Cette transformation sectorielle s’accompagne d’un rééquilibrage territorial. L’implantation de nouveaux sites dans d’autres villes que l’axe Casablanca-Rabat répond à une double exigence : réduire les déséquilibres régionaux et créer les conditions d’une scalabilité inclusive.
L’humain, facteur de friction
C’est là que se pose le nœud du développement, la ressource humaine. Le Maroc forme chaque année environ 13 000 profils dans les métiers du digital, de la donnée ou de la relation client. Mais face à la sophistication croissante des missions, ce volume reste insuffisant. Le marché fait face à une tension structurelle sur certains profils, et à une mobilité forte, parfois exacerbée par la concurrence locale entre opérateurs. La montée en compétences ne peut plus être pensée comme un simple enjeu de formation initiale. Elle suppose des parcours d’apprentissage continus, modulaires, individualisés, adaptés aux mutations rapides des technologies et des métiers. Certains acteurs du secteur s’y engagent. L’innovation dans les services, la confiance dans la relation client et la spécialisation sur des secteurs critiques comme l’assurance sont aujourd’hui des leviers essentiels.

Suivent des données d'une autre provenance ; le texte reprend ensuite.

(* ===== verification/HttpRequests.v ===== *)
(** * The HTTP requests ([src/curl/])

    A manager keeps a pool of requests.  A request that a program makes waits in a list until the loop of the manager
    gives it to curl; when curl is done with it, it goes back to the pool.  [http_request_common.hpp],
    [http_request.*], [http_request_processor.*], [http_request_mgr.*] and [http_request_results.*].  What curl answers
    is given with each operation; output and statistics, which are only printed, are left out. *)
From S2P Require Import Prelude.
From Stdlib Require Import ZArith Lia.
From stdpp Require Import base option list gmap.
Local Open Scope Z_scope.

(** ** HttpRequest

    Requests, easy handles and multi handles are addresses; a callback is the address of a function. *)

Record HttpResponse : Type := mkResponse { error_code : Z; resp_data : option (list Z); resp_len : Z; user_data : ptr }.
Record resp_cb_data : Type := mkCallback { cb_func : option ptr; cb_param : ptr }.

Inductive CurlOption : Type :=
| CURLOPT_HEADER (v : Z) | CURLOPT_VERBOSE (v : Z) | CURLOPT_NOSIGNAL (v : Z)
| CURLOPT_WRITEDATA (request : ptr) | CURLOPT_READDATA (request : ptr)    (** with the functions [default_resp_*_func] *)
| CURLOPT_HTTPGET (v : Z) | CURLOPT_POST (v : Z) | CURLOPT_POSTFIELDS (content : list Z) | CURLOPT_URL (url : list Z)
| CURLOPT_PRIVATE (p : ptr).

(** The requests with their [eh_], and what curl knows: the handles that exist, the options that were set; the
    callbacks that were called. *)
Record Requests : Type := mkRequests {
  rq_objs : gmap ptr (option ptr);
  eh2func_map_ : gmap ptr resp_cb_data;
  rq_easy : gset ptr;
  rq_multi : gset ptr;
  rq_options : list (ptr * CurlOption);
  rq_calls : list (ptr * HttpResponse);
}.

Definition Requests_new : Requests := mkRequests ∅ ∅ ∅ ∅ [] [].
Definition rq_set_objs (o : gmap ptr (option ptr)) (r : Requests) : Requests :=
  mkRequests o (eh2func_map_ r) (rq_easy r) (rq_multi r) (rq_options r) (rq_calls r).
Definition rq_set_map (m : gmap ptr resp_cb_data) (r : Requests) : Requests :=
  mkRequests (rq_objs r) m (rq_easy r) (rq_multi r) (rq_options r) (rq_calls r).
Definition rq_set_easy (e : gset ptr) (r : Requests) : Requests :=
  mkRequests (rq_objs r) (eh2func_map_ r) e (rq_multi r) (rq_options r) (rq_calls r).
Definition rq_set_multi (m : gset ptr) (r : Requests) : Requests :=
  mkRequests (rq_objs r) (eh2func_map_ r) (rq_easy r) m (rq_options r) (rq_calls r).
Definition rq_add_option (eh : ptr) (o : CurlOption) (r : Requests) : Requests :=
  mkRequests (rq_objs r) (eh2func_map_ r) (rq_easy r) (rq_multi r) (rq_options r ++ [(eh, o)]) (rq_calls r).
Definition rq_add_call (f : ptr) (a : HttpResponse) (r : Requests) : Requests :=
  mkRequests (rq_objs r) (eh2func_map_ r) (rq_easy r) (rq_multi r) (rq_options r) (rq_calls r ++ [(f, a)]).

(** [curl_easy_setopt] on a handle that was cleaned up is undefined behaviour. *)
Definition curl_easy_setopt (eh : ptr) (o : CurlOption) (r : Requests) : option Requests :=
  ub_unless (bool_decide (eh ∈ rq_easy r));; Some (rq_add_option eh o r).

(** [easy] is what [curl_easy_init] returned. *)
Definition req_init (easy : option ptr) (p : ptr) (r : Requests) : option (bool * Requests) :=
  _ ← rq_objs r !! p;
  let r := rq_set_objs (<[p := easy]> (rq_objs r)) r in
  match easy with
  | None => Some (false, r)
  | Some eh =>
    let r := rq_set_easy ({[eh]} ∪ rq_easy r) r in
    r ← curl_easy_setopt eh (CURLOPT_HEADER 0) r;
    r ← curl_easy_setopt eh (CURLOPT_VERBOSE 0) r;
    r ← curl_easy_setopt eh (CURLOPT_NOSIGNAL 1) r;
    r ← curl_easy_setopt eh (CURLOPT_WRITEDATA p) r;
    r ← curl_easy_setopt eh (CURLOPT_READDATA p) r;
    Some (true, r)
  end.

(** [eh_] keeps the handle that is cleaned up. *)
Definition req_close (p : ptr) (r : Requests) : option Requests :=
  eh ← rq_objs r !! p;
  match eh with
  | None => Some r
  | Some eh =>
    let r := match eh2func_map_ r !! p with Some _ => rq_set_map (<[p := mkCallback None NULL]> (eh2func_map_ r)) r | None => r end in
    ub_unless (bool_decide (eh ∈ rq_easy r));;
    Some (rq_set_easy (rq_easy r ∖ {[eh]}) r)
  end.

Definition set_option (o : CurlOption) (p : ptr) (r : Requests) : option Requests :=
  eh ← rq_objs r !! p;
  match eh with None => Some r | Some eh => curl_easy_setopt eh o r end.
Definition setGet (enable : bool) : ptr -> Requests -> option Requests := set_option (CURLOPT_HTTPGET (if enable then 1 else 0)).
Definition setPost (enable : bool) : ptr -> Requests -> option Requests := set_option (CURLOPT_POST (if enable then 1 else 0)).
Definition setPostContent (content : list Z) : ptr -> Requests -> option Requests := set_option (CURLOPT_POSTFIELDS content).
Definition setUrl (url : list Z) : ptr -> Requests -> option Requests := set_option (CURLOPT_URL url).
Definition setPrivate (pointer : ptr) : ptr -> Requests -> option Requests := set_option (CURLOPT_PRIVATE pointer).

Definition set_resp_func (func : option ptr) (userdata : ptr) (p : ptr) (r : Requests) : Requests :=
  match eh2func_map_ r !! p with Some _ => rq_set_map (<[p := mkCallback func userdata]> (eh2func_map_ r)) r | None => r end.
Definition setRespWriteFunc : option ptr -> ptr -> ptr -> Requests -> Requests := set_resp_func.
Definition setRespReadFunc : option ptr -> ptr -> ptr -> Requests -> Requests := set_resp_func.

Télétravail, ESG, fiscalité… les nouvelles lignes de force
La crise du Covid-19 a agi comme un stress-test grandeur nature. Elle a validé la robustesse organisationnelle du secteur marocain, capable de basculer rapidement vers des modèles hybrides de télétravail, tout en assurant la continuité du service. Certains opérateurs structurés, comme AXA Services Maroc, ont réussi à maintenir la qualité opérationnelle à grande échelle grâce à une infrastructure numérique sécurisée et des dispositifs RH flexibles. Mais elle a aussi posé des questions durables sur les formes d’organisation, la supervision à distance, la culture de la performance, ou encore la qualité de vie au travail.

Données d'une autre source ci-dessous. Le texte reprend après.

Lemma fill_defined add l : forall lost h, http_inv lost h -> listed h = l -> exists b h' lost', fill_processor add l h = Some (b, h') /\
  http_inv lost' h' /\ length lost' = (length lost + if b then 1 else 0)%nat.
Proof using Hall.
  induction l as [|p l IH]; intros lost h Hi Hl; cbn [fill_processor]; destruct (checkMaxProcess _) eqn:Hmax; try (exists false, h, lost; cbn; split; [done|]; split; [done|lia]).
  apply Z.leb_gt in Hmax. destruct (hi_listed _ _ Hi p) as (eh & Hp & Hno); [rewrite Hl; by left|]. destruct (hi_handle _ _ Hi) as (hd & Hhd & Hm).
  assert (Hpall : p ∈ all) by (eapply inv_member; [exact Hi|]; right; left; rewrite Hl; by left).
  assert (Hkey : with_curl h !! p = None). { apply eq_None_not_Some. intros [q Hq]. apply (hi_process _ _ Hi) in Hq as (_ & _ & _ & Hq & _). done. }
  unfold pr_addReq. cbn [ht_set_list ht_mgr ht_reqs processor_]. rewrite Hhd. change (reqs_map_ (processor_ (ht_mgr h))) with (with_curl h). rewrite Hkey.
  unfold checkMaxProcess. rewrite (proj2 (Z.leb_gt _ _)) by done. destruct Hp as (Ho & Hp). rewrite Ho. cbn [mbind option_bind].
  rewrite bool_decide_true by done. cbn [ub_unless mbind option_bind]. destruct (add eh); cbn [negb mbind option_bind].
  - unfold map_insert_new. rewrite Hno. match goal with |- context [fill_processor _ _ ?h2] => set (h1 := h2) end.
    destruct (IH lost h1) as (b & h' & lost' & E & Hi' & Hlen); [by apply inv_added|done|]. by exists b, h', lost'.
  - exists true. do 2 eexists. split; [reflexivity|]. split; [|instantiate (1 := p :: lost); cbn; lia].
    pose proof (inv_dropped _ _ _ _ Hi Hl) as Hi'. by destruct h as [[]].
Qed.

Lemma turn_defined lost a h : http_inv lost h -> http_allowed (http_turn a) h -> exists h' lost', http_exec (http_turn a) h = Some h' /\
  http_inv lost' h' /\ length lost' = (length lost + refused (http_turn a) h)%nat.
Proof using Hall.
  intros Hi Ha. cbn [http_exec refused http_allowed] in *. destruct (fill_defined (an_add a) _ lost h Hi eq_refl) as (b & h1 & lost1 & E & Hi1 & Hlen).
  unfold listed in E. unfold one_loop. rewrite E. cbn [mbind option_bind]. rewrite <- Hlen. destruct (Ha b h1 E) as [A1 A2 A3 A4 A5 A6].
  unfold waitResponse. destruct (hi_handle _ _ Hi1) as (hd & -> & Hm). rewrite bool_decide_true by done. cbn [ub_unless mbind option_bind].
  destruct (perform_defined _ _ _ Hi1 A1) as (r & -> & Hr). cbn [mbind option_bind]. apply (inv_only_calls _ _ r) in Hi1 as Hi2; [|done].
  destruct (wait_loop_defined _ (an_waits a) (pf_running (an_first a)) (pf_running (an_first a)) 0 _ Hi2 A3) as (res & r2 & -> & Hr2); [eapply Forall_impl; [exact A2|]; intros t Ht; by apply writes_only_calls|].
  cbn [mbind option_bind]. rewrite set_reqs_twice in *. apply (inv_only_calls _ _ r2) in Hi2 as Hi3; [|done]. rewrite set_reqs_twice in Hi3.
  assert (Hlost : length lost1 = length lost1) by done.
  destruct res as [numfds|]; [|eexists; exists lost1; by split].
  destruct (0 <? numfds); [|eexists; exists lost1; by split].
  destruct (process_msgs_defined _ _ (an_msgs a) 0 _ Hi3 A6) as (n & h3 & -> & Hi4);
    [eapply Forall_impl; [exact A4|]; intros m Hm'; apply (msg_only_calls m r2 (ht_set_reqs r h1)), msg_only_calls; done|exact A5|]. eexists. exists lost1. by split.
Qed.

(** ** A request of the program *)

Lemma setopt_defined eh o r : eh ∈ rq_easy r -> exists r', curl_easy_setopt eh o r = Some r' /\ only_calls r r'.
Proof using. intros He. unfold curl_easy_setopt. rewrite bool_decide_true by done. by eexists. Qed.

Definition sets_options (set : ptr -> Requests -> option Requests) : Prop := forall p eh r,
  rq_objs r !! p = Some (Some eh) -> eh ∈ rq_easy r -> exists r', set p r = Some r' /\ only_calls r r'.

Lemma set_option_sets o : sets_options (set_option o).
Proof using. intros p eh r Ho He. unfold set_option. rewrite Ho. cbn. by apply setopt_defined. Qed.

Lemma sets_options_seq f g : sets_options f -> sets_options g -> sets_options (fun p r => r ← f p r; g p r).
Proof using.
  intros Hf Hg p eh r Ho He. destruct (Hf p eh r Ho He) as (r1 & -> & H1). cbn [mbind option_bind]. pose proof H1 as (E1 & _ & E3 & _).
  destruct (Hg p eh r1) as (r2 & -> & H2); [by rewrite E1|by rewrite E3|]. exists r2. split; [done|]. by eapply only_calls_trans.
Qed.

Lemma inv_unused lost h p q r : http_inv lost h -> free_requests h = p :: q -> only_calls (rq_set_objs (<[p := None]> (rq_objs (ht_reqs h))) (ht_reqs h)) r ->
  http_inv (p :: lost) (ht_set_reqs r (ht_set_pool (mkObjPool (op_max_size (pool_ (ht_mgr h))) q) h)).
Proof using Hall.
  intros Hi Hq (E1 & E2 & E3 & E4). pose proof (inv_nodup _ _ Hi) as Hnd. destruct Hi as [H1 H2 H3 H4 H5 H6 H7 H8 H9]. rewrite Hq in *. cbn [app] in *. apply NoDup_cons in Hnd as [Hp _].
  assert (Hne : forall x, x ∈ listed h \/ x ∈ in_process h -> x <> p) by (intros x Hx ->; apply Hp; set_solver).
  assert (Hprep : forall x eh, x <> p -> prepared (ht_reqs h) x eh -> prepared r x eh).
  { intros x eh Hx (P1 & P2 & P3 & P4 & P5). unfold prepared. rewrite E1, E2, E3. cbn. by rewrite lookup_insert_ne. }
  constructor; cbn [ht_set_pool ht_set_reqs ht_mgr ht_reqs processor_ pool_ list_ free_queue_ free_requests]; try done.
  - rewrite <- H1. cbn. change (q ++ listed h ++ in_process h ++ p :: lost ≡ₚ p :: q ++ listed h ++ in_process h ++ lost). by rewrite <- !Permutation_middle.
  - intros x Hx. rewrite E1, E2. cbn. split; [|by apply H2]. destruct (decide (x = p)) as [->|]; [rewrite lookup_insert_eq; by eexists|rewrite lookup_insert_ne by done; by apply H2].
  - intros x Hx. destruct (H3 x Hx) as (eh & P & N). exists eh. split; [|done]. apply Hprep; [by apply Hne; left|done].
  - intros x y eh Hx Hy. rewrite E1. cbn. rewrite !lookup_insert_ne by (apply not_eq_sym, Hne; by left). by apply H4.
  - intros eh x Hx. apply Hprep; [|by apply H5]. apply Hne. right. apply in_process_elem. by eexists.
  - destruct H8 as (hd & Hh & Hm). exists hd. by rewrite E4.
Qed.

Lemma inv_requested lost h p q eh cb u r : http_inv lost h -> free_requests h = p :: q -> eh <> NULL -> eh ∉ rq_easy (ht_reqs h) -> rq_objs (ht_reqs h) !! eh = None ->
  rq_objs r = <[p := Some eh]> (rq_objs (ht_reqs h)) -> rq_easy r = {[eh]} ∪ rq_easy (ht_reqs h) -> rq_multi r = rq_multi (ht_reqs h) ->
  eh2func_map_ r = <[p := mkCallback cb u]> (eh2func_map_ (ht_reqs h)) ->
  http_inv lost (ht_set_list (listed h ++ [p]) (ht_set_reqs r (ht_set_pool (mkObjPool (op_max_size (pool_ (ht_mgr h))) q) h))).
Proof using Hall.
  intros Hi Hq Hnull Hnew Hno E1 E3 E4 E2. pose proof (inv_nodup _ _ Hi) as Hnd. destruct Hi as [H1 H2 H3 H4 H5 H6 H7 H8 H9]. rewrite Hq in *. cbn [app] in *. apply NoDup_cons in Hnd as [Hp _].
  assert (Hne : forall x, x ∈ listed h \/ x ∈ in_process h -> x <> p) by (intros x Hx ->; apply Hp; set_solver).
  assert (Hpall : p ∈ all) by (rewrite <- H1; by left). assert (Heh : eh ∉ all) by (intros Hin; destruct (H2 _ Hin) as [[x Hx] _]; congruence).
  assert (Hprep : forall x eh', x <> p -> prepared (ht_reqs h) x eh' -> prepared r x eh').
  { intros x eh' Hx (P1 & P2 & P3 & P4 & P5). unfold prepared. rewrite E1, E2, E3. rewrite !lookup_insert_ne by done. split; [done|]. split; [set_solver|done]. }
  assert (Hpp : prepared r p eh). { unfold prepared. rewrite E1, E2, E3, !lookup_insert_eq. split; [done|]. split; [set_solver|]. split; [done|]. split; [done|]. by eexists. }
  assert (Hother : forall x, x ∈ listed h -> rq_objs (ht_reqs h) !! x <> Some (Some eh)).
  { intros x Hx Hxe. destruct (H3 x Hx) as (eh' & (P1 & P2 & _) & _). congruence. }
  assert (Hw : with_curl h !! eh = None). { apply eq_None_not_Some. intros [x Hx]. destruct (H5 _ _ Hx) as (_ & P2 & _). done. }
  constructor; cbn [ht_set_pool ht_set_reqs ht_set_list ht_mgr ht_reqs processor_ pool_ list_ free_queue_ free_requests]; try done.
  - rewrite <- H1. cbn. change (q ++ (listed h ++ [p]) ++ in_process h ++ lost ≡ₚ p :: q ++ listed h ++ in_process h ++ lost).
    rewrite <- (app_assoc (listed h)). cbn [app]. by rewrite <- !Permutation_middle.
  - intros x Hx. rewrite E1, E2. destruct (decide (x = p)) as [->|]; [rewrite !lookup_insert_eq; split; by eexists|rewrite !lookup_insert_ne by done; by apply H2].
  - unfold listed. cbn. fold (listed h). intros x [Hx| ->%list_elem_of_singleton]%elem_of_app; [|by exists eh].
    destruct (H3 x Hx) as (eh' & P & N). exists eh'. split; [|done]. apply Hprep; [by apply Hne; left|done].
  - unfold listed at 1 2. cbn. fold (listed h). intros x y eh'. rewrite E1.
    intros [Hx| ->%list_elem_of_singleton]%elem_of_app [Hy| ->%list_elem_of_singleton]%elem_of_app; rewrite ?lookup_insert_eq; try done.
    + rewrite !lookup_insert_ne by (apply not_eq_sym, Hne; by left). by apply H4.
    + rewrite lookup_insert_ne by (apply not_eq_sym, Hne; by left). intros P [= <-]. by apply Hother in P.
    + rewrite lookup_insert_ne by (apply not_eq_sym, Hne; by left). intros [= <-] P. by apply Hother in P.
  - intros eh' x Hx. apply Hprep; [|by apply H5]. apply Hne. right. apply in_process_elem. by eexists.
  - destruct H8 as (hd & Hh & Hm). exists hd. by rewrite E4.
Qed.

Lemma newReq_some easy h p q : free_requests h = p :: q -> newReq easy h =
  ('(ok, r) ← req_init easy p (ht_reqs h); Some (if ok : bool then Some p else None, ht_set_reqs r (ht_set_pool (mkObjPool (op_max_size (pool_ (ht_mgr h))) q) h))).
Proof using. intros Hq. unfold newReq, op_malloc. unfold free_requests in Hq. by rewrite Hq. Qed.

Lemma req_init_defined eh p r : is_Some (rq_objs r !! p) -> exists r', req_init (Some eh) p r = Some (true, r') /\
  only_calls (rq_set_easy ({[eh]} ∪ rq_easy r) (rq_set_objs (<[p := Some eh]> (rq_objs r)) r)) r'.
Proof using.
  clear all Hall. intros [x Hx]. unfold req_init. rewrite Hx. cbn [mbind option_bind]. unfold curl_easy_setopt.
  cbn [rq_easy rq_set_easy rq_set_objs rq_add_option]. repeat (rewrite bool_decide_true by set_solver; cbn [ub_unless mbind option_bind rq_easy rq_add_option rq_set_easy rq_set_objs]).
  eexists. split; [reflexivity|]. done.
Qed.

Lemma send_defined lost set easy url cb param h : sets_options set -> http_inv lost h -> request_allowed easy h ->
  exists z h' lost', send_request set easy url cb param h = Some (z, h') /\ http_inv lost' h' /\
    length lost' = (length lost + match easy with None => if hasReq h then 1 else 0 | Some _ => 0 end)%nat /\
    (z = 1 <-> hasReq h = true /\ is_Some easy).
Proof using Hall.
  intros Hset Hi Hnew. unfold send_request, hasReq, op_notEmpty. destruct (free_requests h) as [|p q] eqn:Hq; unfold free_requests in Hq.
  - rewrite Hq. unfold newReq, op_malloc. rewrite Hq. cbn [mbind option_bind]. exists 0, h, lost. split; [by destruct h as [[]]|]. split; [done|].
    split; [destruct easy; lia|]. split; [done|by intros []].
  - rewrite Hq. rewrite (newReq_some _ _ _ _ Hq). assert (Hpall : p ∈ all) by (eapply inv_member; [exact Hi|]; left; unfold free_requests; rewrite Hq; by left).
    destruct (hi_objs _ _ Hi _ Hpall) as [Ho [d Hd]]. destruct easy as [eh|].
    + destruct (Hnew eh eq_refl) as (N1 & N2 & N3). destruct (req_init_defined eh _ _ Ho) as (r1 & -> & O1 & O2 & O3 & O4). cbn in O1, O2, O3, O4. cbn [mbind option_bind].
      assert (P1 : rq_objs r1 !! p = Some (Some eh)) by (rewrite O1; apply lookup_insert_eq). assert (P2 : eh ∈ rq_easy r1) by (rewrite O3; set_solver).
      unfold ht_req, setUrl. cbn [ht_reqs ht_set_reqs]. destruct (set_option_sets (CURLOPT_URL url) p eh r1 P1 P2) as (r2 & E2 & U1 & U2 & U3 & U4).
      rewrite E2. cbn [mbind option_bind ht_reqs ht_set_reqs].
      destruct (Hset p eh r2) as (r3 & -> & V1 & V2 & V3 & V4); [by rewrite U1|by rewrite U3|]. cbn [mbind option_bind ht_reqs ht_set_reqs].
      unfold setRespWriteFunc, set_resp_func. rewrite V2, U2, O2, Hd. cbn [hm_addReq ol_push negb]. do 2 eexists. exists lost. split; [reflexivity|].
      split; [|split; [lia|by split]]. rewrite !set_reqs_twice. cbn [ht_mgr ht_set_reqs].
      eapply (inv_requested lost h p q eh cb param); [exact Hi|exact Hq|exact N1|exact N2|exact N3|..]; cbn [rq_objs rq_easy rq_multi eh2func_map_ rq_set_map]; congruence.
    + unfold req_init. destruct Ho as [x Hx]. rewrite Hx. cbn [mbind option_bind]. do 2 eexists. exists (p :: lost). split; [reflexivity|].
      split; [eapply inv_unused; [exact Hi|exact Hq|done]|]. split; [cbn; lia|]. split; [done|by intros [_ []]].
Qed.

Lemma http_exec_defined lost o h : http_inv lost h -> http_allowed o h -> exists h' lost', http_exec o h = Some h' /\
  http_inv lost' h' /\ length lost' = (length lost + refused o h)%nat.
Proof using Hall.
  intros Hi Ha. destruct o as [easy url cb param|easy url content cb param|a]; [..|by apply turn_defined]; cbn [http_exec refused http_allowed] in *.
  - unfold hm_get. edestruct (send_defined lost (setGet true)) as (z & h' & lost' & E & Hi' & Hl & _); [apply set_option_sets|exact Hi|exact Ha|].
    rewrite E. exists h', lost'. split; [done|]. split; [done|]. by destruct easy.
  - unfold hm_post. edestruct (send_defined lost (fun p r => r ← setPost true p r; setPostContent content p r)) as (z & h' & lost' & E & Hi' & Hl & _);
      [apply (sets_options_seq (setPost true) (setPostContent content)); apply set_option_sets|exact Hi|exact Ha|].
    rewrite E. exists h', lost'. split; [done|]. split; [done|]. by destruct easy.
Qed.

Un accompagnement des pouvoirs publics par un cadre juridique pour les emplois à temps partiel ou le télétravail est nécessaire ainsi que le développement de l’alternance qui garantit la bonne intégration et une meilleure employabilité des jeunes diplômés. À ces changements s’ajoutent d’autres contraintes plus structurelles. La pression internationale autour des normes environnementales, sociales et de gouvernance pousse les opérateurs à revoir leur copie. La décarbonation des sites, par l’efficacité énergétique ou l’intégration d’énergies renouvelables, devient un critère de choix pour les maisons mères. De même, la question des prix de transfert, dans un contexte de durcissement des règles fiscales internationales, invite à plus de transparence, de stabilité et de gouvernance rigoureuse.

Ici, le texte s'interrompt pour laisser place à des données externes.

(** The statement that comes next. *)
Ltac next_says s1 P :=
  match goal with |- context [ask ?a ?n ?q ?t ?s] => pose proof (ask_says a n q t s) as P; destruct (ask a n q t s) as [[] s1]; cbn [snd negb] in P |- * end.

Lemma add_field_says answer table f s ok s' : add_field answer table f s = Some (ok, s') -> said s s'.
Proof.
  unfold add_field, loader_query, ls_set_type. next_says s1 P1; [|by intros [= _ <-]]. destruct (fetch (ls_res s1)) as [[] r]; [by intros [= _ <-]|].
  destruct (get_field_type f _) as [type buf]. destruct (get_field_create_flags f) as [flags|]; [|done]. cbn [mbind option_bind ls_sent].
  next_says s2 P2; cbn [ls_sent] in P2; pose proof (transitivity P1 P2) as P3; [|by intros [= _ <-]].
  destruct (get_field_index_type f) as [ix|]; [|by intros [= _ <-]].
  intros E. apply bind_Some in E as (n & _ & E). destruct (n <? 0); [by injection E as _ <-|]. revert E.
  next_says s3 P4; intros [= _ <-]; exact (transitivity P3 P4).
Qed.

Lemma add_fields_says answer table k fs : forall i s ok s', add_fields answer table k i fs s = Some (ok, s') -> said s s'.
Proof.
  induction fs as [|f fs IH]; intros i s ok s' H; cbn [add_fields] in H; [by injection H as _ ->|].
  destruct (i =? k); [by eauto|]. apply bind_Some in H as ([b s1] & E & H). apply add_field_says in E.
  destruct b; cbn [negb] in H; [|by injection H as _ <-]. etransitivity; eauto.
Qed.

Lemma loadTable_says answer t s ok s' : loadTable answer t s = Some (ok, s') -> said s s'.
Proof.
  unfold loadTable, loader_query, ls_set_type. destruct (_ || _); [by intros [= _ <-]|]. intros E. apply bind_Some in E as (f & _ & E). revert E.
  destruct (bool_decide _); cbn [negb]; [|by intros [= _ <-]]. destruct (get_field_type f _) as [type buf].
  destruct (get_field_create_flags f) as [flags|]; [|done]. cbn [mbind option_bind ls_sent].
  next_says s1 P1; cbn [ls_sent] in P1; [|by intros [= _ <-]]. intros E. apply add_fields_says in E. exact (transitivity P1 E).
Qed.

Lemma load_tables_says answer ts : forall s ok s', load_tables answer ts s = Some (ok, s') -> said s s'.
Proof.
  induction ts as [|t ts IH]; intros s ok s' H; cbn [load_tables] in H; [by injection H as _ ->|].
  apply bind_Some in H as ([b s1] & E & H). apply loadTable_says in E.
  destruct b; cbn [negb] in H; [|by injection H as _ <-]. etransitivity; eauto.
Qed.

Lemma load_says answer config s ok s' : load answer config s = Some (ok, s') -> said s s'.
Proof.
  unfold load, create_db. intros H. pose proof (ask_says answer MAX_BUFFER_SIZE real_query (chars "CREATE DATABASE IF NOT EXISTS " ++ dbname config) s) as P.
  destruct (ask _ _ _ _ s) as [[] s1]; cbn [snd negb] in *; [|by injection H as _ <-]. apply load_tables_says in H. by etransitivity.
Qed.

Section first.
Context `{MysqlClient} {Cb : Type}.
Implicit Type p : PoolStart Cb.

Definition use_event (c : MysqlConnPoolConfig) : text := snprintf MAX_BUFFER_SIZE (chars "USE " ++ pc_dbname c).

(** A connector asks for its database first; when that is refused it says nothing else. *)
Lemma one_connector_says i c type ok s : one_connector_init i c (mkLoader [] Result_new type) = Some (ok, s) ->
  ok = false /\ ls_sent s = [] \/ exists o, ls_sent s = [(use_event c, o)] /\ ok = match o with oc_error _ => false | _ => true end.
Proof.
  unfold one_connector_init. destruct (mysql_init i); cbn [negb]; [|intros [= <- <-]; by left].
  intros E. apply bind_Some in E as ([b s1] & E1 & E). assert (s1 = mkLoader [] Result_new type) as ->.
  { unfold connect_default, connect_port in E1. destruct (mysql_real_connect i _ _ _ None _) as [err|]; [|by injection E1 as _ <-].
    destruct (err =? ER_BAD_DB_ERROR); [|by injection E1 as _ <-]. destruct (mysql_real_connect i _ _ _ (Some []) _); by simplify_eq. }
  destruct b; cbn [negb] in E; [|injection E as <- <-; by left].
  right. exists (mysql_answer i 0). unfold use_db, ask, real_query in E. cbn [ls_sent length ls_res ls_type app] in E.
  destruct (mysql_answer i 0); cbn [negb] in E; by injection E as <- <-.
Qed.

Vers une nouvelle équation sectorielle
À bien des égards, le Maroc dispose des atouts pour franchir un nouveau cap dans l’offshoring. Encore faut-il une volonté concertée. Les entreprises doivent accélérer l’innovation dans les services, mais aussi dans l’organisation du travail et la gestion des talents. Les pouvoirs publics, de leur côté, sont appelés à réinventer les politiques de formation, de mobilité et de soutien fiscal, tout en consolidant les infrastructures dans les zones hors Casablanca. L’offshoring n’est plus une simple activité d’appoint. Il s’agit désormais d’un secteur stratégique, à l’intersection de la souveraineté numérique, du développement régional et de l’économie de la connaissance. Reste à transformer cet avantage comparatif en avantage structurel, durable, compétitif et responsable.